● **Entries shown**:
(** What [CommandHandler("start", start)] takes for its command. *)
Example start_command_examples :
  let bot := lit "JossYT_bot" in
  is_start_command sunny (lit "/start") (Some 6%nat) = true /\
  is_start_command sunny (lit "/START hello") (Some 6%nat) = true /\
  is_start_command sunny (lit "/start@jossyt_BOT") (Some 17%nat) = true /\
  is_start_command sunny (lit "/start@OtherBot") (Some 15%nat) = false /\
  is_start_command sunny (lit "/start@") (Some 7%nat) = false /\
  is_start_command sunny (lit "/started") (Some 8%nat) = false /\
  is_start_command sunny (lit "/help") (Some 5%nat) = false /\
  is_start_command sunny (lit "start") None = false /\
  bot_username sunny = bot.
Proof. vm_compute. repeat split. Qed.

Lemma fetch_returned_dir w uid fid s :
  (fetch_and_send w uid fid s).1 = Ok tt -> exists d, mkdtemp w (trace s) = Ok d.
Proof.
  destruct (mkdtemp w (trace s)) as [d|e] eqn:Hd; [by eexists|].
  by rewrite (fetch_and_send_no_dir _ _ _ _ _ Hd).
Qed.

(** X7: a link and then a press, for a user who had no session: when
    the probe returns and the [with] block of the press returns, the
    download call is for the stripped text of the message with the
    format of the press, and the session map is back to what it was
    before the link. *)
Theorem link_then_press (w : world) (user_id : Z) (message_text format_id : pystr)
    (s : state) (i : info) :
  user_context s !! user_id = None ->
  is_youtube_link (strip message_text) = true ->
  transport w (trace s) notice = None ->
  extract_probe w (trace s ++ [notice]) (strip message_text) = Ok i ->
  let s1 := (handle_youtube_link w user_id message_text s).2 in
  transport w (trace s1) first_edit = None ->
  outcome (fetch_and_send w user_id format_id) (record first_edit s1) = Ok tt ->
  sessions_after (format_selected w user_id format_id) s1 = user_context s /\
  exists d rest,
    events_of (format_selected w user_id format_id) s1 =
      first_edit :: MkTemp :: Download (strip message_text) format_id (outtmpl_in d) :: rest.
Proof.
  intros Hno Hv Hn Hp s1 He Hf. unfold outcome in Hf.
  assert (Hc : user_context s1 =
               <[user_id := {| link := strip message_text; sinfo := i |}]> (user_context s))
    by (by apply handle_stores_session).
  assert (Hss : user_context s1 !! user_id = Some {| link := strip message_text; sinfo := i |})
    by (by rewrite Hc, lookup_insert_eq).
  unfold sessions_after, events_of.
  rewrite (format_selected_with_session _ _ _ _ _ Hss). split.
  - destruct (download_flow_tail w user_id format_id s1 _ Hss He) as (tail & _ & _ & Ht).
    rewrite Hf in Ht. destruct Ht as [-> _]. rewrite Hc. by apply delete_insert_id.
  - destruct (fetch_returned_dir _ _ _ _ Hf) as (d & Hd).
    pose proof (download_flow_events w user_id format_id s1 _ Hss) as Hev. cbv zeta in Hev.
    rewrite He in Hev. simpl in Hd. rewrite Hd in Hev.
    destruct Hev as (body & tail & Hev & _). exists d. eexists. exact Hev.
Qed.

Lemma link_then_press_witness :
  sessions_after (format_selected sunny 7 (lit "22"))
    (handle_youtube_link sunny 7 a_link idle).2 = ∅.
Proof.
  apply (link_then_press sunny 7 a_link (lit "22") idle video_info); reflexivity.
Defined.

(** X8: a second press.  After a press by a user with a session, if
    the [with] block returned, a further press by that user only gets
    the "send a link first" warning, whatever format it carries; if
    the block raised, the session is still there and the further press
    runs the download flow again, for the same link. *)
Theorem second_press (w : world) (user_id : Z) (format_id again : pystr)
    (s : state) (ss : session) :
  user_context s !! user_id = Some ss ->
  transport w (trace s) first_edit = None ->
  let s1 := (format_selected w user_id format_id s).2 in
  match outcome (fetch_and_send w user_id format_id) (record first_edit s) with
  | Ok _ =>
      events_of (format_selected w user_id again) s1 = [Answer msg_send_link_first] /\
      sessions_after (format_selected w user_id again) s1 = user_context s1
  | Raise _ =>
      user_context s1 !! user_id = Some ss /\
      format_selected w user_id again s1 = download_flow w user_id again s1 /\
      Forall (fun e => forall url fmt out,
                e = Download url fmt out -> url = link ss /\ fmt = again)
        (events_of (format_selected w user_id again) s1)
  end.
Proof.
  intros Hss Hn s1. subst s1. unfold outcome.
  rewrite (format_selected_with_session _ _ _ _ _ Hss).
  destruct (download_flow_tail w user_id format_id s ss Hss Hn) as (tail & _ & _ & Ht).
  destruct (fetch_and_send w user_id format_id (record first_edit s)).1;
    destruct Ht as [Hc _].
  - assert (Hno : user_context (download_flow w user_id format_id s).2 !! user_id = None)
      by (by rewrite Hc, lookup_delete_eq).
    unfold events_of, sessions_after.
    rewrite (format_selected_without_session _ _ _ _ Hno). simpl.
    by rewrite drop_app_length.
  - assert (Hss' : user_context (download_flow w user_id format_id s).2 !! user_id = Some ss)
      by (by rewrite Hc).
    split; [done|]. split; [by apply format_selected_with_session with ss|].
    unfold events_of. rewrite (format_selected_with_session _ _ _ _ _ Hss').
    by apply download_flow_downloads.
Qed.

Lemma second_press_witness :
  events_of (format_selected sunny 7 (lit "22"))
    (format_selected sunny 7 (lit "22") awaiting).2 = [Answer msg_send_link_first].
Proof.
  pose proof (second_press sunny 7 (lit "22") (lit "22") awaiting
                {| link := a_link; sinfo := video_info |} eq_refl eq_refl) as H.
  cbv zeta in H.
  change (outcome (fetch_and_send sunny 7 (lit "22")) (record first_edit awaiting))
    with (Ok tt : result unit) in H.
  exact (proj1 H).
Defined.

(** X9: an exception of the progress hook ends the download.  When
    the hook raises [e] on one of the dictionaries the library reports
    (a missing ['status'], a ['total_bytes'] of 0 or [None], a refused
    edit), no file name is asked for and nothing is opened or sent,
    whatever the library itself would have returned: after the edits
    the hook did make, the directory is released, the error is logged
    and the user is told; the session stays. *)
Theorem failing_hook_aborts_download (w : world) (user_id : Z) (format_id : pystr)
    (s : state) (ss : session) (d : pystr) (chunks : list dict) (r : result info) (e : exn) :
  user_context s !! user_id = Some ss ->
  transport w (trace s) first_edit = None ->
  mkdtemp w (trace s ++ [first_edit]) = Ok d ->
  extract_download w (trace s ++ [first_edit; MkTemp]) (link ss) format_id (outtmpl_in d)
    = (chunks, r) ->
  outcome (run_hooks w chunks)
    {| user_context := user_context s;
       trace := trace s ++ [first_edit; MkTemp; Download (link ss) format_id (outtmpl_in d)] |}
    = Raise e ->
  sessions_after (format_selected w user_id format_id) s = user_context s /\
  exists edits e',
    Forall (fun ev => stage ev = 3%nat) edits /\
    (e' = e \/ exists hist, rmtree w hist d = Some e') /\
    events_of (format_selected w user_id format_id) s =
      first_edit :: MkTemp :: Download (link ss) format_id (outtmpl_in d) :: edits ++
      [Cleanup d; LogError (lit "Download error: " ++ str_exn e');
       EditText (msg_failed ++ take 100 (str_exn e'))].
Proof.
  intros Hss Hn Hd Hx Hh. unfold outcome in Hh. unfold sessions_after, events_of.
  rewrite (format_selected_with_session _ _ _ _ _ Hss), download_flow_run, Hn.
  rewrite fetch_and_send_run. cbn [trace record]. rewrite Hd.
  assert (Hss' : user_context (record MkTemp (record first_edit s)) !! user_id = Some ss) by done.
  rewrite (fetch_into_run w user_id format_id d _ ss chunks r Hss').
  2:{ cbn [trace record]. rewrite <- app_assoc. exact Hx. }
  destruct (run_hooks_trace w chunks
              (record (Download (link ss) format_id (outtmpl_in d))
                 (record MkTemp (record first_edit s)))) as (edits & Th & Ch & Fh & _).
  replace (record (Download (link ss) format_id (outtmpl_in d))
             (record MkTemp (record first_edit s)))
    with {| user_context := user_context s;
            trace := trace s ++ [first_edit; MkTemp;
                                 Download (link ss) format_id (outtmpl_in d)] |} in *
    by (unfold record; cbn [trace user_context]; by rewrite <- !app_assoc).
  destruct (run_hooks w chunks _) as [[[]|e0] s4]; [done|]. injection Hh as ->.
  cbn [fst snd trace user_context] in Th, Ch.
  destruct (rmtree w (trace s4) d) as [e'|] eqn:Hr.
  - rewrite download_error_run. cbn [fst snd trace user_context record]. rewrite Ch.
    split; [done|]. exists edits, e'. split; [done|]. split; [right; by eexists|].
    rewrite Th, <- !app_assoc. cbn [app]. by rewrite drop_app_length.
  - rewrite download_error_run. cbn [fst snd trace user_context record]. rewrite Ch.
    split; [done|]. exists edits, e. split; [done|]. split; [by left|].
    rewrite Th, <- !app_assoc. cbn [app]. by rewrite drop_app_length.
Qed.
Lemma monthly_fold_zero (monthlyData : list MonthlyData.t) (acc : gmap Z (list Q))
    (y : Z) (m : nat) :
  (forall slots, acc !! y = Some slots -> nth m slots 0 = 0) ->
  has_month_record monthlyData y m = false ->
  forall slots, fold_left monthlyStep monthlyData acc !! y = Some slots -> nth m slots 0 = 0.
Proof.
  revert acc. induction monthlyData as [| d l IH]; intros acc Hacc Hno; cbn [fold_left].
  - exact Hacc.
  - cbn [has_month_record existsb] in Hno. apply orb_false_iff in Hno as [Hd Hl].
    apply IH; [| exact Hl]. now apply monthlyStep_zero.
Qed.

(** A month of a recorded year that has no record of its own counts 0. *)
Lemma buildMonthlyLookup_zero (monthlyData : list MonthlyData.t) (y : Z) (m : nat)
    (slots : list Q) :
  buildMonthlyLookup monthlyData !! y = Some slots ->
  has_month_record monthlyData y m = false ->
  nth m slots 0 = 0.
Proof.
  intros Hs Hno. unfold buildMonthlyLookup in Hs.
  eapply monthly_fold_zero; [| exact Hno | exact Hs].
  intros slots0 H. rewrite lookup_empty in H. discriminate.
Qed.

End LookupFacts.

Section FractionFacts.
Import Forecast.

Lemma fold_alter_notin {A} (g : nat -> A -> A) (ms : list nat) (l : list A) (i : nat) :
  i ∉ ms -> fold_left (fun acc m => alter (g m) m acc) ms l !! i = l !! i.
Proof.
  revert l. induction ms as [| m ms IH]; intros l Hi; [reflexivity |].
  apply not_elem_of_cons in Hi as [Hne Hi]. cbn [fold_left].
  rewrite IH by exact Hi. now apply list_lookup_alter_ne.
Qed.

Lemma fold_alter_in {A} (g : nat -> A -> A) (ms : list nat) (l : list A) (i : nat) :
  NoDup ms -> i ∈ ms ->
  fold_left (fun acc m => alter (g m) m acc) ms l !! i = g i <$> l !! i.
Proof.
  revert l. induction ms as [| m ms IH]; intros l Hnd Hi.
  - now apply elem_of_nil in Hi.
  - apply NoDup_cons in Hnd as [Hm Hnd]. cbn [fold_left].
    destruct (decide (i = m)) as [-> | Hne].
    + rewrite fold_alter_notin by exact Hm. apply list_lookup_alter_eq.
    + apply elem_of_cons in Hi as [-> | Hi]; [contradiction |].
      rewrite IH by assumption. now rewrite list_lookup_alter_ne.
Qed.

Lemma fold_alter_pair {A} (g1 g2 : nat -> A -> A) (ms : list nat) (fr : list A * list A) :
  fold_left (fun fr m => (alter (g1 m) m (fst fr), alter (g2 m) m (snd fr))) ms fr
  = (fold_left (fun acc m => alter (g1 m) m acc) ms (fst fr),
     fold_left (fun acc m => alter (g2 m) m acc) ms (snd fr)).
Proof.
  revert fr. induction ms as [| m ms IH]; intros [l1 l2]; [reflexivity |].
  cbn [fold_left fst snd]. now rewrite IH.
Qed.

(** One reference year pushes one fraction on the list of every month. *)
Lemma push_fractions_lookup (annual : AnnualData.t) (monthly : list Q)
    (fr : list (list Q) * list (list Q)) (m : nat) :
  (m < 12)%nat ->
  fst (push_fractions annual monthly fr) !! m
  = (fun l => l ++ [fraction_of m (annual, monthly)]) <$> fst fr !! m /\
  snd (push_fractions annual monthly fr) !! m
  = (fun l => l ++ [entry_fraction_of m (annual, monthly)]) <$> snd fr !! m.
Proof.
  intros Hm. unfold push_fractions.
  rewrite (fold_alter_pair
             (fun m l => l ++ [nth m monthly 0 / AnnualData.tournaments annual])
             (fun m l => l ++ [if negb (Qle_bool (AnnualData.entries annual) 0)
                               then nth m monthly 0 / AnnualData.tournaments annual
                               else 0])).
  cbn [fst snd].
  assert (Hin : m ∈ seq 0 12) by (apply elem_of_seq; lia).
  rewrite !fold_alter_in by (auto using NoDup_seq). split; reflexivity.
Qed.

● **Exercise aim**: Please give an exact copy of the entries above, from the line with "EditText (msg_failed ++" down to the line with "rewrite fetch_and_send_run. cbn", inclusive, and nothing else.

● **Task output**:
       EditText (msg_failed ++ take 100 (str_exn e'))].
Proof.
  intros Hss Hn Hd Hx Hh. unfold outcome in Hh. unfold sessions_after, events_of.
  rewrite (format_selected_with_session _ _ _ _ _ Hss), download_flow_run, Hn.
  rewrite fetch_and_send_run. cbn [trace record]. rewrite Hd.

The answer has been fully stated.